Geometric Models

Coordinate Systems

Normalized Image Coordinates

The 2d position of a point in images is stored in what we will call normalized image coordinates. The origin is in the middle of the image. The x coordinate grows to the right and y grows downwards. The larger dimension of the image is 1.

This means, for example, that all the pixels in an image with aspect ratio 4:3 will be contained in the intervals [-0.5, 0.5] and [3/4 * (-0.5), 3/4 * 0.5] for the X and Y axis respectively.

+-----------------------------+
|                             |
|                             |
|                             |
|              + ------------->
|              | (0, 0)       | (0.5, 0)
|              |              |
|              |              |
+-----------------------------+
               |
               v
                (0, 0.5)

Normalized coordinates are independent of the resolution of the image and give better numerical stability for some multi-view geometry algorithms than pixel coordinates.

Pixel Coordinates

Many OpenCV functions that work with images use pixel coordinates.
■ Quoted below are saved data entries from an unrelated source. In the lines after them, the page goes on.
Lemma Allocated_wf d b d' : delta_wf d → Allocated d b = Ok d' → delta_wf d'.
Proof.
  intros (Hr & Ha & Hd) H. unfold Allocated in H. repeat case_decide; simplify_eq; split_and!; cbn; auto.
  - by constructor.
  - intros x Hx. rewrite elem_of_cons. intros [->|?]; [done|]. by eapply Hd.
Qed.

(** What each operation does to the two sets, on every branch. *)
Lemma Released_spec d b d' :
  Released d b = Ok d' →
  (b ∈ allocated d ∧ released d' = released d ∧ ∀ x, x ∈ allocated d' ↔ x ∈ allocated d ∧ x ≠ b) ∨
  (b ∉ allocated d ∧ b ∉ released d ∧ released d' = b :: released d ∧ allocated d' = allocated d).
Proof.
  intros H. unfold Released in H. repeat case_decide; simplify_eq; cbn; [left|by right].
  split_and!; auto. intros x. rewrite list_elem_of_filter. naive_solver.
Qed.
End delta.
Arguments MemoryBlockDelta : clear implicits.

(** ** Counting how often a file offset is covered *)

Definition covers (b : BlockReference) (x : Z) : Z :=
  if (br_offset b <=? x) && (x <? br_offset b + br_size b) then 1 else 0.

Fixpoint cov (l : list BlockReference) (x : Z) : Z :=
  match l with
  | [] => 0
  | b :: l => covers b x + cov l x
  end.

(** The half open interval [lo, hi) as an indicator. *)
Definition within (lo hi x : Z) : Z := if (lo <=? x) && (x <? hi) then 1 else 0.

Lemma covers_range b x : 0 ≤ covers b x ≤ 1.
Proof. unfold covers. destruct (_ && _); lia. Qed.
Lemma cov_nonneg l x : 0 ≤ cov l x.
Proof. induction l as [|b l IH]; cbn; [lia|]. pose proof (covers_range b x). lia. Qed.
Lemma cov_app l1 l2 x : cov (l1 ++ l2) x = cov l1 x + cov l2 x.
Proof. induction l1; cbn; lia. Qed.
Lemma cov_perm l1 l2 x : l1 ≡ₚ l2 → cov l1 x = cov l2 x.
Proof. induction 1; cbn; lia. Qed.

Lemma cov_insert l pos b b' x :
  l !! pos = Some b → cov (<[pos := b']> l) x + covers b x = cov l x + covers b' x.
Proof.
  revert pos. induction l as [|c l IH]; intros [|pos] H; cbn in H |- *; simplify_eq; [lia|].
  specialize (IH _ H). change (insert pos b' l) with (<[pos:=b']> l). lia.
Qed.

#[export] Instance cov_Proper : Proper ((≡ₚ) ==> (=) ==> (=)) cov.
Proof. intros l1 l2 Hl x ? <-. by apply cov_perm. Qed.

Lemma covers_split o n s x :
  0 ≤ n ≤ s → covers (mkRef o s) x = covers (mkRef o n) x + covers (mkRef (o + n) (s - n)) x.
Proof. intros. unfold covers; cbn. repeat (zcase; cbn); lia. Qed.

Lemma covers_within o s x : covers (mkRef o s) x = within o (o + s) x.
Proof. done. Qed.

Lemma within_split lo mid hi x : lo ≤ mid ≤ hi → within lo hi x = within lo mid x + within mid hi x.
Proof. intros. unfold within. repeat (zcase; cbn); lia. Qed.

Lemma covers_zero b x : br_size b = 0 → covers b x = 0.
Proof. intros H. unfold covers. rewrite H. repeat (zcase; cbn); lia. Qed.

(** ** FreeList *)

(** src/ServerLib/include/server/Database.hpp:365-441 Database::FreeList *)
Record FreeList := mkFreeList {
  endOffset : Z;                      (* uint64_t *)
  freeList : list BlockReference;
  fl_fileLocation : BlockReference    (* inherited from MemoryBlock *)
}.

Definition set_entries (fl : FreeList) (l : list BlockReference) : FreeList :=
  mkFreeList (endOffset fl) l (fl_fileLocation fl).

(** src/ServerLib/Database.cpp:1072-1072 FreeList::FreeList *)
Definition NewFreeList (e : Z) : FreeList := mkFreeList e [] null_ref.

(** src/ServerLib/Database.cpp:1074-1076 FreeList::FreeMemoryBlock *)
Definition FreeMemoryBlock (fl : FreeList) (location : BlockReference) : FreeList :=
  set_entries fl (freeList fl ++ [location]).

(** src/ServerLib/Database.cpp:1078-1094 FreeList::AllocateMemoryBlock *)
Definition AllocateMemoryBlock (fl : FreeList) (n : Z) : FreeList * Z :=
  match list_find (λ block, n ≤ br_size block) (freeList fl) with
  | Some (pos, block) =>
      (* found a large enough block: allocate at its beginning *)
      (set_entries fl
         (<[pos := mkRef (u64 (br_offset block + n)) (u64 (br_size block - n))]> (freeList fl)),
       br_offset block)
  | None =>
      (* grow the database file *)
      (mkFreeList (u64 (endOffset fl + n)) (freeList fl) (fl_fileLocation fl), endOffset fl)
  end.

(** src/ServerLib/Database.cpp:1107-1117 FreeList::Reorganize (merge loop)
    [pos] is the entry the loop stands on, [rest] the entries from [next] on. *)
Fixpoint merge_from (pos : BlockReference) (rest : list BlockReference) : list BlockReference :=
  match rest with
  | [] => [pos]
  | next :: rest =>
      if EndOffset pos =? br_offset next then
        (* adjacent blocks: merge into the latter one *)
        mkRef (br_offset pos) 0 ::
        merge_from (mkRef (u64 (br_offset next - br_size pos)) (u64 (br_size next + br_size pos))) rest
      else pos :: merge_from next rest
  end.

(** src/ServerLib/Database.cpp:1103-1117 FreeList::Reorganize (merge loop) *)
Definition merge_neighbours (l : list BlockReference) : list BlockReference :=
  match l with [] => [] | pos :: rest => merge_from pos rest end.

(** src/ServerLib/Database.cpp:1100-1100 FreeList::Reorganize (comparator) *)
Definition by_offset (a b : BlockReference) : Prop := br_offset a ≤ br_offset b.
#[export] Instance by_offset_dec a b : Decision (by_offset a b) := Z_le_dec _ _.
#[export] Instance by_offset_total : Total by_offset.
Proof. intros a b. unfold by_offset. lia. Qed.
#[export] Instance by_offset_trans : Transitive by_offset.
Proof. intros a b c. unfold by_offset. lia. Qed.

(** src/ServerLib/Database.cpp:1102-1120 FreeList::Reorganize (merge and erase)
    The part of [Reorganize] after the sort. [std::sort] fixes no order between entries of
    equal offset, so everything proved of it is proved for any sorted permutation. *)
Definition merge_and_erase (l : list BlockReference) : list BlockReference :=
  base.filter (λ b, br_size b ≠ 0) (merge_neighbours l).

(** src/ServerLib/Database.cpp:1097-1122 FreeList::Reorganize *)
Definition Reorganize (fl : FreeList) : FreeList :=
  if decide (1 < length (freeList fl))%nat then
    set_entries fl (merge_and_erase (merge_sort by_offset (freeList fl)))
  else fl.

(** src/ServerLib/Database.cpp:1125-1127 FreeList::CalculateRequiredSize *)
Definition FreeList_CalculateRequiredSize (fl : FreeList) : Z :=
  u64 (sizeof_FreeList + sizeof_BlockReference * Z.of_nat (length (freeList fl))).

(** src/ServerLib/Database.cpp:1192-1199 FreeList::EstimateRequiredSize *)
Definition EstimateRequiredSize (fl : FreeList) (additionalFreeBlocks : Z) : Z :=
  u64 (FreeList_CalculateRequiredSize fl + sizeof_BlockReference * additionalFreeBlocks).

(** src/ServerLib/Database.cpp:1163-1166 FreeList::AllocateAndApplyDelta (allocation loop)
    [blocks] pairs every block marked for allocation with its [CalculateRequiredSize()]. *)
Fixpoint allocate_blocks {A} (fl : FreeList) (blocks : list (A * Z))
    : FreeList * list (A * BlockReference) :=
  match blocks with
  | [] => (fl, [])
  | (b, n) :: blocks =>
      let '(fl1, o) := AllocateMemoryBlock fl n in
      let '(fl2, placed) := allocate_blocks fl1 blocks in
      (fl2, (b, mkRef o n) :: placed)
  end.

(** src/ServerLib/Database.cpp:1155-1188 FreeList::AllocateAndApplyDelta
    [this] is the identity of the free list as a memory block, [required_size] and [location]
    are the [CalculateRequiredSize()] and the [fileLocation] of a block. The result also lists
    where every allocated block was placed. *)
Definition AllocateAndApplyDelta {A} `{EqDecision A} (this : A) (required_size : A → Z)
    (location : A → BlockReference) (fl : FreeList) (delta : MemoryBlockDelta A)
    : result (FreeList * MemoryBlockDelta A * list (A * BlockReference)) :=
  if negb (br_offset (fl_fileLocation fl) =? 0) && (0 <? br_size (fl_fileLocation fl)) then
    let previousListBlock := fl_fileLocation fl in
    let '(fl1, placed) := allocate_blocks fl ((λ b, (b, required_size b)) <$> allocated delta) in
    let n := EstimateRequiredSize fl1 (Z.of_nat (length (released delta)) + 1) in
    let '(fl2, o) := AllocateMemoryBlock fl1 n in
    let fl3 := mkFreeList (endOffset fl2) (freeList fl2) (mkRef o n) in
    delta' ← Allocated delta this;
    let fl4 := foldl FreeMemoryBlock fl3 (location <$> released delta') in
    let fl5 := FreeMemoryBlock fl4 previousListBlock in
    Ok (Reorganize fl5, delta', placed)
  else Fault (AssertionFailed "AllocateAndApplyDelta: free list without a file location").

(** src/ServerLib/Database.cpp:1129-1139 FreeList::SerializeIntoBuffer *)
Definition FreeList_SerializeIntoBuffer (fl : FreeList) (target : list byte) : result (list byte) :=
  if FreeList_CalculateRequiredSize fl <=? br_size (fl_fileLocation fl) then
    let buf := resize (Z.to_nat (br_size (fl_fileLocation fl))) target in
    let buf := write_at 0 (le_encode 8 (endOffset fl)) buf in
    let buf := write_at 8 (le_encode 8 (Z.of_nat (length (freeList fl)))) buf in
    Ok (write_at 16 (concat (encode_ref <$> freeList fl)) buf)
  else Fault (AssertionFailed "FreeList::SerializeIntoBuffer: block too small").

(** *** Well-formedness: every entry lies inside the managed region. *)
Definition block_in (hi : Z) (b : BlockReference) : Prop :=
  0 ≤ br_offset b ∧ 0 ≤ br_size b ∧ br_offset b + br_size b ≤ hi.

Definition fl_wf (fl : FreeList) : Prop :=
  0 ≤ endOffset fl < 2 ^ 64 ∧ Forall (block_in (endOffset fl)) (freeList fl).

Lemma block_in_mono hi hi' b : block_in hi b → hi ≤ hi' → block_in hi' b.
Proof. unfold block_in. lia. Qed.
In that reference frame, the origin is at the center of the top-left pixel, x grow by one for every pixel to the right and y grows by one for every pixel downwards. The bottom-right pixel is therefore at (width - 1, height - 1).

The transformation from normalised image coordinates to pixel coordinates is

\[\begin{split}H = \begin{pmatrix} \max(w, h) & 0 & \frac{w-1}{2} \\ 0 & \max(w, h) & \frac{h-1}{2} \\ 0 & 0 & 1 \end{pmatrix},\end{split}\]

and its inverse

\[\begin{split}H^{-1} = \begin{pmatrix} 1 & 0 & -\frac{w-1}{2} \\ 0 & 1 & -\frac{h-1}{2} \\ 0 & 0 & \max(w, h) \end{pmatrix},\end{split}\]

where \(w\) and \(h\) being the width and height of the image.

World Coordinates

The position of the reconstructed 3D points is stored in world coordinates. In general, this is an arbitrary euclidean reference frame.

When GPS data is available, a topocentric reference frame is used for the world coordinates reference. This is a reference frame that with the origin somewhere near the ground, the X axis pointing to the east, the Y axis pointing to the north and the Z axis pointing to the zenith. The latitude, longitude, and altitude of the origin are stored in the reference_lla.json file.

When GPS data is not available, the reconstruction process makes its best to rotate the world reference frame so that the vertical direction is Z and the ground is near the z = 0 plane. It does so by assuming that the images are taken from similar altitudes and that the up vector of the images corresponds to the up vector of the world.

Camera Coordinates

The camera coordinate reference frame has the origin at the camera’s optical center, the X axis is pointing to the right of the camera the Y axis is pointing down and the Z axis is pointing to the front. A point in front of the camera has positive Z camera coordinate.

The pose of a camera is determined by the rotation and translation that converts world coordinates to camera coordinates.

Camera Models

The camera models deal with the projection of 3D points expressed in camera coordinates x, y, z into points u, v in normalized image coordinates.

Perspective Camera

\[\begin{split}\begin{array}{l} x_n = \frac{x}{z} \\ y_n = \frac{y}{z} \\ r^2 = x_n^2 + y_n^2 \\ d = 1 + k_1 r^2 + k_2 r^4 \\ u = f\ d\ x_n \\ v = f\ d\ y_n \end{array}\end{split}\]

Fisheye Camera

\[\begin{split}\begin{array}{l} r^2 = x^2 + y^2 \\ \theta = \arctan(r / z) \\ d = 1 + k_1 \theta^2+ k_2 \theta^4 \\ u = f\ d\ \theta\ \frac{x}{r} \\ v = f\ d\ \theta\ \frac{y}{r} \end{array}\end{split}\]

Spherical Camera

\[\begin{split}\begin{array}{l} \mathrm{lon} = \arctan\left(\frac{x}{z}\right) \\ \mathrm{lat} = \arctan\left(\frac{-y}{\sqrt{x^2 + z^2}}\right) \\ u = \frac{\mathrm{lon}}{2 \pi} \\ v = -\frac{\mathrm{lat}}{2 \pi} \end{array}\end{split}\]